Without knowing why, you like this foolery, this deception. It makes you happy.

You try to keep this happiness secret, but sometimes it refuses to be contained. Sometimes your lips pull back across your teeth in a wide grin and, somehow sensing this, he goes up on one elbow and laughs.

“What’s going on over there?” he wants to know.

You shake your head, put his finger in your mouth, bury your face in the pillow.

If he knows you’re not asleep, he spiders his fingers across your shoulders, along your sides, pats your bum, tiny-kisses the top of your head. You wouldn’t have thought that a man who fucks like a bull would have this gentle side to him and it surprises you.

The first time you almost said, “You don’t have to do that.”

But luckily you caught yourself in time.

And now he does have to do that.

Now you’d miss it if he didn’t.

He never falls into a solid sleep until your Pandora station decides that you are no longer listening, that it’s playing to an empty room, and turns itself off. You never know how long this takes. An hour maybe? Forty-five minutes?

It’s in the eventual silence that his breathing becomes truly heavy, almost labored. That his body shudders in its final surrender, that the arm slung over you triples in weight.

You like these moments. You like feeling the sweat form between his belly and your lower back.

As your oft-caged mind begins to travel, you think about the guy at the grocery store whose lower arms are tattooed black. Imagine yourself indicating them and saying to him, “When do you think we’ll know each other well enough for you to tell me about that?” And realize that now it’s almost inevitable that you’re going to say that the next time you see him.

You think about your sister, who is always dying.
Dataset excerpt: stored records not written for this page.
Lemma rendered_23_ordered : dom_inv 0%nat 0%nat 1%nat 2%nat rendered_23 [1; 2]%nat.
Proof.
  assert (H0 : part_markers rendered_23 0%nat = Some (Some 1%nat, Some 2%nat))
    by (vm_compute; reflexivity).
  assert (H1 : part_markers rendered_23 1%nat = Some (Some 3%nat, Some 4%nat))
    by (vm_compute; reflexivity).
  assert (H2 : part_markers rendered_23 2%nat = Some (Some 6%nat, Some 7%nat))
    by (vm_compute; reflexivity).
  assert (Hc : children_of rendered_23 0%nat = [1; 3; 5; 4; 6; 8; 7; 2]%nat)
    by (vm_compute; reflexivity).
  split.
  - apply dom_wf_checked. vm_compute. reflexivity.
  - exact H0.
  - rewrite rendered_23_next_part. lia.
  - apply Forall_cons. split.
    { split; [rewrite rendered_23_next_part; lia|]. exists 3%nat, 4%nat. exact H1. }
    apply Forall_cons. split.
    { split; [rewrite rendered_23_next_part; lia|]. exists 6%nat, 7%nat. exact H2. }
    by apply Forall_nil.
  - unfold bound_of. rewrite !fmap_cons, fmap_nil, H1, H2, Hc.
    apply (layout_cons (Single 1%nat) _ [] [1%nat] _ (block_single _)).
    apply (layout_cons (Range 3 4)%nat _ [] _ _ (block_range 3%nat [5%nat] 4%nat)).
    apply (layout_cons (Range 6 7)%nat _ [] _ _ (block_range 6%nat [8%nat] 7%nat)).
    apply (layout_cons (Single 2%nat) _ [] [2%nat] [] (block_single _)).
    apply layout_nil.
Qed.

Lemma unkeyed_prepend_updates_in_place_witness :
  let r1 := repeat text_materialize 20 [VNumber 2; VNumber 3] (Some item_text) None None
              (NodePartObj 0%nat) fresh_container in
  let r2 := repeat text_materialize 20 [VNumber 1; VNumber 2; VNumber 3] (Some item_text)
              None None (NodePartObj 0%nat) rendered_23 in
  r1 = (Returns tt, rendered_23) ∧ r2.1 = Returns tt ∧
  keyListCache rendered_23 !! 0%nat = Some (VNumber <$> seqZ 0 2) ∧
  keyListCache r2.2 !! 0%nat = Some (VNumber <$> seqZ 0 3) ∧
  partListCache r2.2 !! 0%nat = Some [SPart 1%nat; SPart 2%nat; SPart 3%nat] ∧
  nextPart r2.2 = 4%nat ∧
  part_value r2.2 1%nat = Some (VString "a") ∧
  part_value r2.2 2%nat = Some (VString "b") ∧
  part_value r2.2 3%nat = Some (VString "c") ∧
  dom_inv 0%nat 0%nat 1%nat 2%nat r2.2 [1; 2; 3]%nat.
Proof.
  intros r1 r2.
  assert (E1 : r1 = (Returns tt, rendered_23)) by (vm_compute; reflexivity).
  split; [exact E1|]. split; [vm_compute; reflexivity|].
  destruct (unkeyed_prepend_updates_in_place text_materialize 20 20 (VNumber 1)
              [VNumber 2; VNumber 3] (Some item_text) None (Some item_text) None
              None None 0%nat fresh_container rendered_23 r2.2 (or_introl eq_refl)
              (or_introl eq_refl) E1)
    as (H1 & H2 & ps & q & nvs & Hl & Hp1 & Hp2 & Hv & _ & Hq & Hn & Hvq & _ & Hvals & Hd).
  - vm_compute. reflexivity.
  - rewrite rendered_23_part_list in Hp1. injection Hp1 as Hp1.
    destruct ps as [|a [|b [|? ?]]]; try discriminate Hl.
    injection Hp1 as <- <-.
    rewrite rendered_23_next_part in Hq, Hn, Hvals. subst q.
    rewrite (Hv item_text eq_refl) in Hvq, Hvals.
    split; [exact H1|]. split; [exact H2|]. split; [exact Hp2|]. split; [exact Hn|].
    assert (Hnd : NoDup [1; 2]%nat) by (apply (bool_decide_unpack _); vm_compute; exact I).
    assert (Hal : Forall (λ p, (p < 3)%nat) [1; 2]%nat).
    { apply Forall_cons. split; [lia|]. apply Forall_cons. split; [lia|].
      by apply Forall_nil. }
    split; [exact (Hvals Hnd Hal 0%nat 1%nat eq_refl)|].
    split; [exact (Hvals Hnd Hal 1%nat 2%nat eq_refl)|].
    split; [exact Hvq|exact (Hd 0%nat 1%nat 2%nat rendered_23_ordered)].
Defined.
(** * hierarchicalforecast.core: the reconciliation dispatcher

    A shallow embedding of [src/hierarchicalforecast/core.py]
    ([_build_fn_name] and [HierarchicalReconciliation.reconcile]) and the
    properties of it that the specification states.

    Conventions of the embedding.
    - A Python exception is a value of [exn]; code that can raise returns
      [result].
    - The staging dictionary [common_vals] is one [gmap string val] threaded
      through the two loops, exactly as the source mutates one shared dict.
    - float64 arithmetic is kept symbolic: a cell of a matrix is the
      expression numpy evaluates ([num]); no rounding is modelled, and
      [scipy.stats.norm.ppf] is the constructor [Ppf].
    - pandas: [DataFrame.pivot], [.loc[labels]], [Index.get_indexer],
      [Index.unique] and column assignment are modelled by what they do on
      the tables the source passes them. *)

From Stdlib Require Import Ascii String QArith Sorted.
From stdpp Require Import base strings list gmap pretty.

Open Scope string_scope.
Open Scope Z_scope.

(** ** Exceptions and results *)

Inductive exn : Type :=
| KeyError (labels : list string)   (* dict key or index labels not found *)
| IndexError                        (* list index out of range *)
| ValueError (msg : string)
| MethodError (msg : string).       (* raised by a reconciliation method *)

Inductive result (A : Type) : Type :=
| Ok (a : A)
| Err (e : exn).
Arguments Ok {A} a.
Arguments Err {A} e.

Definition bind {A B : Type} (r : result A) (k : A -> result B) : result B :=
  match r with
  | Ok a => k a
  | Err e => Err e
  end.

Notation "x <- r ;; k" := (bind r (fun x => k))
  (at level 100, r at next level, right associativity, only parsing).

Definition is_ok {A : Type} (r : result A) : bool :=
  match r with Ok _ => true | Err _ => false end.

(** ** Strings: Python's [needle in haystack] *)

Fixpoint contains (needle hay : string) : bool :=
  String.prefix needle hay ||
  match hay with
  | EmptyString => false
  | String _ rest => contains needle rest
  end.

(** ** Hyperparameters and method labels *)

(** The values found in a reconciler's [__dict__]. *)
Inductive pyval : Type :=
| PStr (s : string)
| PInt (z : Z)
| PBool (b : bool)
| PNone.

(** [f'{value}'], that is [str(value)]. *)
Definition py_str (v : pyval) : string :=
  match v with
  | PStr s => s
  | PInt z => pretty z
  | PBool true => "True"
  | PBool false => "False"
  | PNone => "None"
  end.

(** ['_'.join(items)] *)
Definition join (sep : string) (items : list string) : string :=
  String.concat sep items.

(** [_build_fn_name], on the type name and the [__dict__] of [fn] (a dict in
    insertion order). *)
Definition build_fn_name_of (type_name : string) (dict : list (string * pyval)) : string :=
  let func_params := map (fun '(name, value) => name ++ "-" ++ py_str value) dict in
  match func_params with
  | [] => type_name
  | _ :: _ => type_name ++ "_" ++ join "_" func_params
  end.

(** ** Numbers, matrices and tables *)

(** A float64 value, as the expression that computes it.  [Const] is a cell
    read from a table or a literal, [NaN] the hole [pivot] leaves for a
    missing (series, timestamp) pair, [F32] is [astype(np.float32)] and
    [Ppf] is [scipy.stats.norm.ppf]. *)
Inductive num : Type :=
| Const (q : Q)
| NaN
| Add (a b : num)
| Sub (a b : num)
| Mul (a b : num)
| Div (a b : num)
| Ppf (a : num)
| F32 (a : num).

Definition matrix : Type := list (list num).

(** Elementwise operations of numpy on arrays of one shape, and with a
    scalar. *)
Definition mat_map (f : num -> num) (m : matrix) : matrix := map (map f) m.

Definition mat_sub (a b : matrix) : matrix :=
  zip_with (zip_with Sub) a b.

Definition astype_float32 (m : matrix) : matrix := mat_map F32 m.

(** [ndarray.flatten()], row-major. *)
Definition flatten (m : matrix) : list num := concat m.

(** A long-format table indexed by [unique_id]: [ds] is the timestamp
    column, which both input tables have; [columns] are the other columns
    in their order. *)
Record DataFrame : Type := {
  index : list string;
  ds : list Z;
  columns : list (string * list num)
}.

Definition column_names (df : DataFrame) : list string := map fst (columns df).

(** [name in df.columns] *)
Definition in_columns (name : string) (df : DataFrame) : bool :=
  bool_decide (name = "ds") || bool_decide (name ∈ column_names df).

(** The aggregation matrix [S]: rows labelled by every series, columns by
    the bottom series. *)
Record SFrame : Type := {
  s_index : list string;
  s_columns : list string;
  s_values : matrix
}.

(** [Index.unique()]: first occurrences, in order. *)
Fixpoint unique_from {A : Type} `{EqDecision A} (seen l : list A) : list A :=
  match l with
  | [] => []
  | x :: rest =>
    if bool_decide (x ∈ seen) then unique_from seen rest
    else x :: unique_from (x :: seen) rest
  end.

Definition unique {A : Type} `{EqDecision A} (l : list A) : list A :=
  unique_from [] l.

(** Sorting, for the labels of a pivoted table. *)
Fixpoint insert_sorted {A : Type} (leb : A -> A -> bool) (x : A) (l : list A) : list A :=
  match l with
  | [] => [x]
  | y :: rest => if leb x y then x :: l else y :: insert_sorted leb x rest
  end.

Definition sort {A : Type} (leb : A -> A -> bool) (l : list A) : list A :=
  foldr (insert_sorted leb) [] l.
You think about that time the two of you were stuck at the airport and when you came out of the bathroom she was reading your diary, wide-eyed. You freaked out and she claimed she was only pretending to read it, to be funny. So the next time she went to the bathroom, you did the same thing to her. Only when you did it she went completely berserk, yanking the diary out of your hands and hitting you over the top of the head with it. Which was embarrassing.

But also funny.

More funny.

Her diary had a title page. Duchess of Debauchery. You teased her about this.

“I’m writing a book,” she told you.

“I’m sure,” you told her back.

Caleb grunts in his sleep.

You think about him. Wonder if he’s sad. Lonely. Wonder if his heart is broken, and if you’re helping or making it worse.

You think about old lovers and almost start to miss them. But then you imagine one of them coming to your door right now. He wants his television back. That’s not your imagination. He really does. But you imagine answering the door butt-naked and screaming your head off at him. With Caleb still in the bedroom.

Caleb would get turned on by that. Without knowing him very well, you know this to be true. He’s big on unpredictability. And for a second you almost consider scheduling it. But then you realize that would be crazy.

Crazy is a word that has been regularly employed when describing you, and you used to buy into that. But these days you feel that it’s not really very accurate.

Still, for a long, painful moment, you genuinely wonder how anyone actually keeps from going insane.

Especially you.

By now the sweat is dripping down between your bodies.

You reach out an arm and take a slice of mango from a bowl on your nightstand. Roll over onto your back and slide it delicately between Caleb’s ridiculously gorgeous lips.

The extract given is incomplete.